It’s no secret that Texas and the EPA don’t get along.
Just a day after state regulators spent hours in Washington blasting the Environmental Protection Agency (EPA), the EPA today announced plans to approve changes to Texas’s Clean Air Plan that the agency has been insisting on for more than two years.
The new permitting program for Texas is called Plant-Wide Applicability Limits (PALS), modeled after an existing federal program. (So you could say that after today, the TCEQ and EPA are real PALS.)
There’s quite a bit of background here, but in short, you can count this round as a win for the EPA.
In a release, the EPA says that changes to the state’s permitting program for “major air pollution sources” submitted by the Texas Commission on Environmental Quality (TCEQ) “meet federal clean air goals by establishing state rules for existing major facilities that are consistent with federal permitting requirements.”
For some time, Texas has used a Flexible Permitting Program that gives site-wide permits for emissions instead of more specific monitoring. “The TCEQ flexible permit originally just kind of put a bubble over the whole facility,” says Larry Soward, a former commissioner at the TCEQ. “If you stay with these limits for the entire facility, then you’re compliant.”

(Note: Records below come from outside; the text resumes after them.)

(* ===== verification/DescqThms.v ===== *)
(** * Memory mapped queues: what every run guarantees

    The states a queue reaches by submitting requests and servicing
    completions, for every engine that behaves as documented, and the theorems
    on these runs: the accounting of the ring, completion in the order of
    submission, termination, and progress when the engine is prompt. *)

From S2P Require Import Prelude Platform SoftAccess QueueTypes DescRing Descq.
From S2P Require Import DescqProc DescqFill DescqInv DescqCmpl DescqLoop DescqMm.
From S2P Require Import DescqSubmit DescqSys DescqCmpl.

Section thms.
Context {H : Type} `{DescEngine H}.
Implicit Types s : qst H.
Variable fp_bypass_desc_fill : bool → Z → Z → qm H Z.
Variable pci_map_page : Z → Z.
Variable pci_dma_mapping_error : Z → bool.
Variable submit_st_c2h : Z → qm H submit_return.
Variable process_completion_st_c2h : Z → bool → qm H Z.

Notation R := mm_req_ok.
Notation submit := (qdma_request_submit fp_bypass_desc_fill pci_map_page pci_dma_mapping_error submit_st_c2h).
Notation service := (qdma_descq_service_cmpl_update fp_bypass_desc_fill process_completion_st_c2h).

(** ** Service *)

Lemma adv_lock_cycle s s1 :
  dq_lock (s_q s) = false → adv (locked s) s1 → adv s (s1 <| s_q := s_q s1 <| dq_lock := false |> |>).
Proof using.
  intros Hl Ha. exact (adv_locked s s1 (s_q s1 <| dq_lock := false |>) true Ha (eq_sym Hl)
    eq_refl eq_refl eq_refl eq_refl eq_refl).
Qed.

(** On a memory mapped queue a request is processed by descq_mm_proc_request. *)
Lemma proc_sgt_mm s fuel :
  qc_st (dq_conf (s_q s)) = 0 →
  qdma_descq_proc_sgt_request fp_bypass_desc_fill fuel s = descq_mm_proc_request fp_bypass_desc_fill fuel s.
Proof using.
  intros Hst. unfold qdma_descq_proc_sgt_request. do 2 erewrite qm_bind_eq by done. by rewrite Hst.
Qed.

(** A polled queue that is not busy is processed. *)
Definition polling (m : qdma_drv_mode_t) : Prop := m = POLL_MODE ∨ m = AUTO_MODE.

Lemma service_poll s fuel budget upd :
  is_st_c2h (s_q s) = false → qc_st (dq_conf (s_q s)) = 0 → dq_lock (s_q s) = false →
  polling (xd_qdma_drv_mode (s_xdev s)) →
  service fuel budget upd s =
    if dq_proc_req_running (s_q s) then Some (0, s)
    else (descq_mm_proc_request fp_bypass_desc_fill fuel;; mret 0) s.
Proof using.
  intros Hd Hst Hl Hm. unfold qdma_descq_service_cmpl_update.
  do 2 erewrite qm_bind_eq by done. rewrite Hd.
  assert ((lock_descq;; q ← getq; unlock_descq;;
     (if negb (dq_proc_req_running q) then qdma_descq_proc_sgt_request fp_bypass_desc_fill fuel;; mret 0
      else mret 0)) s = (if dq_proc_req_running (s_q s) then Some (0, s)
    else (descq_mm_proc_request fp_bypass_desc_fill fuel;; mret 0) s)) as Hb.
  { erewrite qm_bind_eq by (by apply lock_run). erewrite qm_bind_eq by done.
    erewrite qm_bind_eq by (by apply unlock_run). rewrite lock_unlock_id by done. simpl.
    destruct (dq_proc_req_running (s_q s)); [done|]. cbn [negb]. by rewrite !qm_bind_run, proc_sgt_mm. }
  by destruct Hm as [-> | ->].
Qed.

The EPA put the TCEQ on notice two years ago that that program wasn’t good enough and didn’t comply with the Clean Air Act. “So what’s happened here is that the TCEQ has said, okay we’ll adopt what’s already in federal regulation,” Soward says. “The TCEQ finally has done what the EPA told them to do two years ago. At least on this issue.”
So what are the changes exactly?
Under the PALS program, emissions monitoring is done on specific units at each site under an overall emissions cap, as opposed to a blanket site-wide cap with no specific unit monitoring as before. “Even though they create some flexibility for those units, they don’t allow you to cover an entire site with pollution limits,” Soward says. The EPA also says the new program requires continuous monitoring.
“After all this hoopla started two years ago,” says Soward, “what basically happened is, all the big industry folks in the state said ‘Look, we’ve got to get this fixed. We can’t have uncertainty about whether our permits are federally approved or not.'”
So the facilities themselves started ‘de-flexing’ their permits in order to get them in line with federal regulations. “The last time I checked, every single facility in Texas that was under a flexible permit — around 150 of them — had de-flexed to permits that the EPA could approve, despite what the TCEQ was saying,” Soward says.
Once the changes are published in the Federal Register, the EPA will take public comment for thirty days.
“The proposed program would require industries to separately monitor emissions from different units, while operating under a general cap or umbrella, Edlund said. This means, for example, that if one pollutant is higher than permissible and another is lower but combined, they’re below the pollution “umbrella,’’ the plant would still be able to legally operate.
The TCEQ had challenged in court the EPA’s decision to overturn the state’s so-called “flexible’’ permit program, which also allowed plants to operate under an emissions “umbrella’’ but did not separately detail pollution from different sources. It remains unclear whether Texas will drop that lawsuit.”